The songs Fr. Zini wrote, Pope Francis argues in his letter, now belong to “that people to which he gave his priestly life, they are of that humble people whom he served with generosity as a father who only knows how to give life.”

“To Fr. Julian, ‘a thank you as big as your heart deserves,’” the pontiff wrote, before closing with his usual request for people to pray for him.

Fr. Zini was a member of the “Movement of Priests for the Third World,” founded after the Second Vatican Council by a group of priests who had a strong political and social participation. Between 1967 and 1976 the movement worked as an Argentine version of Liberation Theology, with ties to leftwing Peronism but with less affinity for Marxism.

Peronism, named after General Juan Doming Peron, is Argentina’s most important political party, technically called “Justicialismo,” Though Peron’s philosophy was tied with “doing what needs to be done” at any given time, which leads the party to fluctuate on issues such as taxes and privatization of public services, it’s always been labeled as a force close to the country’s poor and which favors unions.

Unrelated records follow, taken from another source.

(* ===== verification/ManagerSpec.v ===== *)
(** * What each call of the orchestrator does

    The calls of [Manager.v] run without interference: who may do what, the effect of each call on
    the rows, on the event log and on the registries, the life of the detach window, and the path
    of output from the PTY to a client that reconnects. *)

From S2P Require Import Prelude Core Replay SessionStore Prog Manager ManagerInv.
Import TerminalSessionManager.

Section spec.
Context {DB B R : Type} `{!SessionStore DB, !SessionStoreLaws DB, !PtyBridge B, !RecordingSink R}.
Context (cfg : ManagerConfig).
Implicit Types w : World DB B R.

Abbreviation sessions w := (sv_sessions (w_db w)).
Abbreviation attachments w := (sv_attachments (w_db w)).
Abbreviation events w := (sv_events (w_db w)).

(** ** Running a call alone *)

(** [seq p w Q]: [p], run alone from [w], ends with [Q]. *)
Definition seq {A} (p : prog (World DB B R) A) w (Q : A -> World DB B R -> Prop) : Prop :=
  Q (run p w).1 (run p w).2.

Lemma seq_ret {A} (a : A) w (Q : A -> World DB B R -> Prop) : Q a w -> seq (Ret a) w Q.
Proof. done. Qed.

Lemma seq_bind {A C} (p : prog (World DB B R) A) (k : A -> prog _ C) w Q :
  seq p w (fun a w' => seq (k a) w' Q) -> seq (bind p k) w Q.
Proof. unfold seq. rewrite run_bind. by destruct (run p w). Qed.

Even though there were no bishops involved in the movement of Priest for the Third World, their founding document is based in the declaration of Medellin from the Conference of Catholic Bishops from Latin America and the Caribbean (CELAM) and Vatican II, and tied poverty in the Third World to exploitation by multinational firms of industrialized countries. The first meeting of the movement took place in 1968, with the explicit support of several bishops, including Enrique Angelelli, today a candidate for sainthood declared a martyr by Pope Francis.

Fr. Zini was persecuted during Argentina’s last military regime (1976 – 1983), that caused thousands of “disappeared,” meaning people who were kidnapped by the army, tortured and killed, without their parents or families knowing what truly happened to them.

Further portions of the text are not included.